Karthik: Or you had a community that could give you a family and friends round, you had to go and 20 crores is a lot of money 

Vinati: But to his credit.. To stick to that holding over time.. In the last 15 years, as the share price moved up, there's temptation to dilute some state to offloads, but he kept consolidating. That's the belief to have in your business and to also realise, which I keep saying, equity is actually the most expensive source of capital. People think that debt is more expensive, but your return on equity has to be higher. 

Karthik: So the business has been generating dividends from the get go, clearly.

And so it's never been a loss making enterprise. And when you come in, you're continuing to do these buybacks and you're growing. And so never had the need for an external capital post that I'm guessing. But since you brought up this debt issue, you've never had the need for debt. Is that internal?

Vinati: That's not true. Actually, we did have some debt on the books when I joined, I don't remember how much, and we are not opposed to debt. Like I said, I still think debt is cheaper than raising money through equity. We took debt from IFC in 2010, 11, which also I think was a very good move .It brought us in the spotlight having a company like IFC. And not going to a traditional bank because of their level of due diligence.. The reason they invested in our…

Karthik: Sometimes it's just self discipline…

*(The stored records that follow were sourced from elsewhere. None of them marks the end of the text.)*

(* ===== verification/JournalMachine.v ===== *)
(** * The step machine the journal implements

    What each operation of file Journal may do to [operation_steps], as an inductive
    relation, and what follows for every run of the journal: the life of a step, the
    write-once dispatch evidence, and the pairing of a compensation with its source. *)
From S2P Require Import Prelude Js SafeJson ActionResults Confirmations Db Discriminators Plan Journal Store JournalResults.
Open Scope Z_scope.
#[local] Arguments u : simpl never.

(** ** The abstract machine *)

(** The update of one row. *)
Inductive row_step (r : OperationStepRow) : OperationStepRow → Prop :=
| row_execute now :
    step_is StepPrepared primary r = true → row_step r (executing_step now r)
| row_dispatch now :
    r.(step_status) = StepExecuting → r.(dispatched_at) = None → row_step r (dispatched_step now r)
| row_cancel detail now :
    r.(step_status) = StepExecuting → r.(dispatched_at) = None →
    row_step r (settled_step StepDefinitiveFailed r.(external_id) r.(effect_json) (Some detail) now r)
| row_settle o ext effect detail now :
    step_is StepExecuting primary r = true →
    row_step r (settled_step (primary_status o) ext effect detail now r)
| row_reconcile (ok : bool) ext effect detail now :
    step_is StepOutcomeUnknown primary r = true →
    row_step r (settled_step (if ok then StepSucceeded else StepDefinitiveFailed) ext effect detail now r).

(** A step identity that no row conflicts with. *)
Definition fresh_identity (t : gmap jstr OperationStepRow) (id : jstr) (x : StepIdentity) : Prop :=
  t !! id = None ∧ ∀ id2 r2, t !! id2 = Some r2 → step_conflict x r2.(identity) = false.

(** A step without a compensation in its operation. *)
Definition uncompensated (t : gmap jstr OperationStepRow) (op source : jstr) : Prop :=
  ∀ id r, t !! id = Some r → r.(identity).(operation_id) = op →
    r.(identity).(step_kind) = compensation → r.(identity).(compensates_step_id) ≠ Some source.

Inductive table_step (t : gmap jstr OperationStepRow) : gmap jstr OperationStepRow → Prop :=
| table_idle : table_step t t
| table_prepare id x detail now :
    fresh_identity t id x → x.(step_kind) = primary →
    table_step t (<[id := prepared_step x detail now]> t)
| table_prepare_compensation id x source s detail now :
    fresh_identity t id x → x.(step_kind) = compensation →
    x.(compensates_step_id) = Some source → t !! source = Some s →
    s.(identity).(operation_id) = x.(operation_id) → step_is StepSucceeded primary s = true →
    uncompensated t x.(operation_id) source →
    table_step t (<[id := prepared_step x detail now]> t)
| table_row id r r' :
    t !! id = Some r → row_step r r' → table_step t (<[id := r']> t)
| table_start id r source s now :
    t !! id = Some r → step_is StepPrepared compensation r = true →
    r.(identity).(compensates_step_id) = Some source → t !! source = Some s →
    step_is StepSucceeded primary s = true →
    table_step t (<[source := with_step_status StepCompensating false now s]>
                    (<[id := executing_step now r]> t))
| table_finish id r source s o ext effect detail now :
    t !! id = Some r → step_is StepExecuting compensation r = true →
    r.(identity).(compensates_step_id) = Some source →
    (<[id := settled_step (compensation_status o) ext effect detail now r]> t) !! source = Some s →
    s.(step_status) = StepCompensating →
    table_step t (<[source := with_step_status (source_status o)
                        (bool_decide (source_status o = StepCompensated)) now s]>
                    (<[id := settled_step (compensation_status o) ext effect detail now r]> t)).

(** ** The operations of the journal *)

Inductive journal_op : Type :=
| OpPrepareRun (i : PrepareOperationRunInput)
| OpExecuteRun (id : jstr)
| OpSettleRun (id : jstr) (k : ActionResultKind) (a : option jstr)
| OpSettleResult (id : jstr) (k : ActionResultKind) (v : jsval)
| OpRecordResult (op : option jstr) (wid aid : jstr) (sid : option jstr) (action : jstr)
    (k : ActionResultKind) (v : jsval)
| OpPrepareStep (i : PrepareOperationStepInput)
| OpExecuteStep (id : jstr) (op : option jstr)
| OpDispatchStep (id : jstr) (op : option jstr)
| OpCancelStep (id : jstr) (detail : jsval) (op : option jstr)
| OpSettleStep (id : jstr) (o : PrimaryOutcome) (x : StepDetail) (op : option jstr)
| OpSettleStepDegraded (id : jstr) (o : PrimaryOutcome) (ext : option jstr) (detail : jsval)
    (op : option jstr)
| OpSettleReconciled (id : jstr) (ok : bool) (x : StepDetail) (op : option jstr)
| OpRecordReconciliation (id stepId : jstr) (v : jsval) (authoritative : bool)
| OpPrepareCompensation (i : PrepareCompensationStepInput)
| OpStartCompensation (id : jstr) (op : option jstr)
| OpSettleCompensation (id : jstr) (o : CompensationOutcome) (x : StepDetail) (op : option jstr)
| OpSettleCompensationDegraded (id : jstr) (o : CompensationOutcome) (ext : option jstr)
    (detail : jsval) (op : option jstr)
| OpSettleStartup (id stepId : jstr) (v : jsval).

Section Machine.
Context (sha256 : jstr → jstr).

(** The transaction of one call, at a time and with a fresh id. *)
Definition journal_run (c : journal_op) (now : Z) (uuid : jstr) : M unit :=
  match c with
  | OpPrepareRun i => do! _ := prepareOperationRun i now uuid in mreturn tt
  | OpExecuteRun id => do! _ := markOperationExecuting id now in mreturn tt
  | OpSettleRun id k a => settleOperationRun id k a now
  | OpSettleResult id k v => do! _ := settleOperationResult id k v now uuid in mreturn tt
  | OpRecordResult op wid aid sid action k v =>
      do! _ := recordActionResult op wid aid sid action k v now uuid in mreturn tt
  | OpPrepareStep i => do! _ := prepareOperationStep i now uuid in mreturn tt
  | OpExecuteStep id op => do! _ := markOperationStepExecuting id op now in mreturn tt
  | OpDispatchStep id op => do! _ := markOperationStepDispatched id op now in mreturn tt
  | OpCancelStep id detail op => do! _ := cancelOperationStepBeforeDispatch id detail op now in mreturn tt
  | OpSettleStep id o x op => settleOperationStep id o x op now
  | OpSettleStepDegraded id o ext detail op => settleOperationStepDegraded id o ext detail op now
  | OpSettleReconciled id ok x op => settleReconciledStep id ok x op now
  | OpRecordReconciliation id sid v a => recordOperationReconciliation id sid v a now
  | OpPrepareCompensation i => do! _ := prepareCompensationStep i now uuid in mreturn tt
  | OpStartCompensation id op => do! _ := markOperationStepCompensating id op now in mreturn tt
  | OpSettleCompensation id o x op => settleCompensationStep id o x op now
  | OpSettleCompensationDegraded id o ext detail op => settleCompensationStepDegraded id o ext detail op now
  | OpSettleStartup id sid v => do! _ := settleStartupReconciliation sha256 id sid v now uuid in mreturn tt
  end.

(** A call that throws leaves the tables as they were. *)
Definition journal_step (d : db) (call : journal_op * Z * jstr) : db :=
  match journal_run call.1.1 call.1.2 call.2 d with
  | Ok (_, d') => d'
  | Throw _ => d
  end.
End Machine.

(** ** Refinement *)

Lemma column_some v s : column v = Some s → v = Some s.
Proof. unfold column. by destruct (truthy v). Qed.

Yeah, exactly. The governance and the…. it was actually FCC. It was convertible into equity, which they did. And that is because they believed in our process of clean and green chemistry. And so that gave us a lot of legit credibility in front of investors and then even customers 

Karthik: All of these are very value additive, right? You can get some Blume money, but that's not going to change things. But if you go public, or if you start getting DFI money or bank money, suddenly build a lot of credibility with all stakeholders.

Karthik: So at this point, the company is debt free. 

Vinati: It's been debt free for a long time now. 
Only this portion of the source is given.